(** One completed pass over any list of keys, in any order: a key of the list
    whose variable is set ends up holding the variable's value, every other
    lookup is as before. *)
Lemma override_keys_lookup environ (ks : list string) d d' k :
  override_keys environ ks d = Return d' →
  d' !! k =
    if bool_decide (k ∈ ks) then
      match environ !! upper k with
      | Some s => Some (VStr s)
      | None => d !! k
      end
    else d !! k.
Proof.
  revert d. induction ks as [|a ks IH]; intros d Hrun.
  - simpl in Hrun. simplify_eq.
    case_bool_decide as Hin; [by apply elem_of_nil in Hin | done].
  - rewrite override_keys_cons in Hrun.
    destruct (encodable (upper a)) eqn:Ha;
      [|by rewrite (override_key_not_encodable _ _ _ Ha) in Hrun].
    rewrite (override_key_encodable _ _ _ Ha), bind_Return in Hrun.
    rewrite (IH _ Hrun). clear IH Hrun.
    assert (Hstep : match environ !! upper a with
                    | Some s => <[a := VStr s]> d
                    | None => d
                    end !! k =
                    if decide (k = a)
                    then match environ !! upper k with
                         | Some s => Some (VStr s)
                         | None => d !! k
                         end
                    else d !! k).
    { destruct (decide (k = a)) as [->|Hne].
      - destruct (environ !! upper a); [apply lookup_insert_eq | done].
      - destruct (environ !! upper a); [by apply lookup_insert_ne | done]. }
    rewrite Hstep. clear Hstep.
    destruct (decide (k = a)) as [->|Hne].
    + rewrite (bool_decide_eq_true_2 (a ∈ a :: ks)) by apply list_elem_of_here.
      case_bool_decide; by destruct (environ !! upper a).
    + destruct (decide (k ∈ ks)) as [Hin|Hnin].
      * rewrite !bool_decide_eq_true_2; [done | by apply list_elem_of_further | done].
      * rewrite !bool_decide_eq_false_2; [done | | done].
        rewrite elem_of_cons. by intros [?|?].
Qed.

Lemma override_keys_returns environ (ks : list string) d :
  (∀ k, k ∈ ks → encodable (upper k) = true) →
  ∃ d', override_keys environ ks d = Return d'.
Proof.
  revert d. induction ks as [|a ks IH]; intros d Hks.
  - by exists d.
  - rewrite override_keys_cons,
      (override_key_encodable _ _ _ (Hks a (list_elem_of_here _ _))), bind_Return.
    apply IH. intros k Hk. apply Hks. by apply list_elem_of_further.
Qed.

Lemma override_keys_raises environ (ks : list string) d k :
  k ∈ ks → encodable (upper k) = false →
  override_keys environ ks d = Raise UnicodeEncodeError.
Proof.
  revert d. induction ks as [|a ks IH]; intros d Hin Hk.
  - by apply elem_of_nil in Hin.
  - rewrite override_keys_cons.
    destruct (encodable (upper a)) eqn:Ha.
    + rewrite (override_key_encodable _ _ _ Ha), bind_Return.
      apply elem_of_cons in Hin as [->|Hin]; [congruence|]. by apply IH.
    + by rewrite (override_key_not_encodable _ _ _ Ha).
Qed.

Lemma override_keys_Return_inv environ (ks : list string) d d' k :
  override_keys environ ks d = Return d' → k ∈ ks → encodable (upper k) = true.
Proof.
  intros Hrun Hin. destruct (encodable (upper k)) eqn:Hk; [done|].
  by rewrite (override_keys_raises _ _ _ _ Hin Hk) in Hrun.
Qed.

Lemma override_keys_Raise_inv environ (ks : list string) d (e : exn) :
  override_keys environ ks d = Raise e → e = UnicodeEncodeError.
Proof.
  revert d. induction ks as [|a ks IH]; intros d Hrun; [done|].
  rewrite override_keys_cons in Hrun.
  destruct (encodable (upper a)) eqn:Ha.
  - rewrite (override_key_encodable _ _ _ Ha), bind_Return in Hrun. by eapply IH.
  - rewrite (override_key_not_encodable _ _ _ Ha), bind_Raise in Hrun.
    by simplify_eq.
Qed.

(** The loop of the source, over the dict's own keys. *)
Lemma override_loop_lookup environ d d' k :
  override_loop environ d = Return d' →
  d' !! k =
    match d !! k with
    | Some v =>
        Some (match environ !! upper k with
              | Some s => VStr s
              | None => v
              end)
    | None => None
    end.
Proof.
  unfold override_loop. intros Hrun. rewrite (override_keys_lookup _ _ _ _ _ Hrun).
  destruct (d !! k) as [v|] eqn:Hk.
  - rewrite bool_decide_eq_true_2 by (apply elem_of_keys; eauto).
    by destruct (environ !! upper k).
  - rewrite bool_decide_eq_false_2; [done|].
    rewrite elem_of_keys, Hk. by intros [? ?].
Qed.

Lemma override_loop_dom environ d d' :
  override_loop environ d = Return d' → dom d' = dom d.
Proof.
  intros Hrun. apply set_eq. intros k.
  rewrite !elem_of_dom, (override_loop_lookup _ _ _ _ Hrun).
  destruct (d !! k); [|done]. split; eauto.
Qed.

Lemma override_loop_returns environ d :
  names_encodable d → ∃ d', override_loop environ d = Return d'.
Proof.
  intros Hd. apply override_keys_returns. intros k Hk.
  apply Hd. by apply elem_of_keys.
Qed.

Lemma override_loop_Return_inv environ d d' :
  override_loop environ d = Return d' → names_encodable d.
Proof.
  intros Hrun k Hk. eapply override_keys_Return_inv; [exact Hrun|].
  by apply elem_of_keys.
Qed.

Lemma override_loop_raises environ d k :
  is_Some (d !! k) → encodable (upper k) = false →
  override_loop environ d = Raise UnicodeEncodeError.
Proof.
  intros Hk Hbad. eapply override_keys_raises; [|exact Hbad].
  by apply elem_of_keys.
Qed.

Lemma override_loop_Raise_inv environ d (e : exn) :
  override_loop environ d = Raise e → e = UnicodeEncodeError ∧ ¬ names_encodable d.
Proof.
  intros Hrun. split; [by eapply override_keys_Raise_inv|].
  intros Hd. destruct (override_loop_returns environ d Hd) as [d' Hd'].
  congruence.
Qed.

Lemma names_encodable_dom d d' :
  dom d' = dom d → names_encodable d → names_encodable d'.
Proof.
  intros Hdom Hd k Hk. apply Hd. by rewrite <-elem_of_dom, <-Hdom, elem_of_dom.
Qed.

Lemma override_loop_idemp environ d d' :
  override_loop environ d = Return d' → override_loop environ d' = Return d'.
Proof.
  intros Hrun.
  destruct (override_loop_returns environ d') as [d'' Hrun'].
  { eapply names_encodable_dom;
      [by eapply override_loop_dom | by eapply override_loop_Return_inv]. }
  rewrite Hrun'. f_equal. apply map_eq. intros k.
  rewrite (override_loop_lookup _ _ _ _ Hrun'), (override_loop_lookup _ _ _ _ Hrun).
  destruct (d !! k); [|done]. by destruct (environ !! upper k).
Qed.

• **Problem requirements**
Repeat exactly the lines starting at the line with "override_loop environ d = Return d' → override_loop" and ending with the final line of the entries. Include nothing else.

• **The answer**
  override_loop environ d = Return d' → override_loop environ d' = Return d'.
Proof.
  intros Hrun.
  destruct (override_loop_returns environ d') as [d'' Hrun'].
  { eapply names_encodable_dom;
      [by eapply override_loop_dom | by eapply override_loop_Return_inv]. }
  rewrite Hrun'. f_equal. apply map_eq. intros k.
  rewrite (override_loop_lookup _ _ _ _ Hrun'), (override_loop_lookup _ _ _ _ Hrun).
  destruct (d !! k); [|done]. by destruct (environ !! upper k).
Qed.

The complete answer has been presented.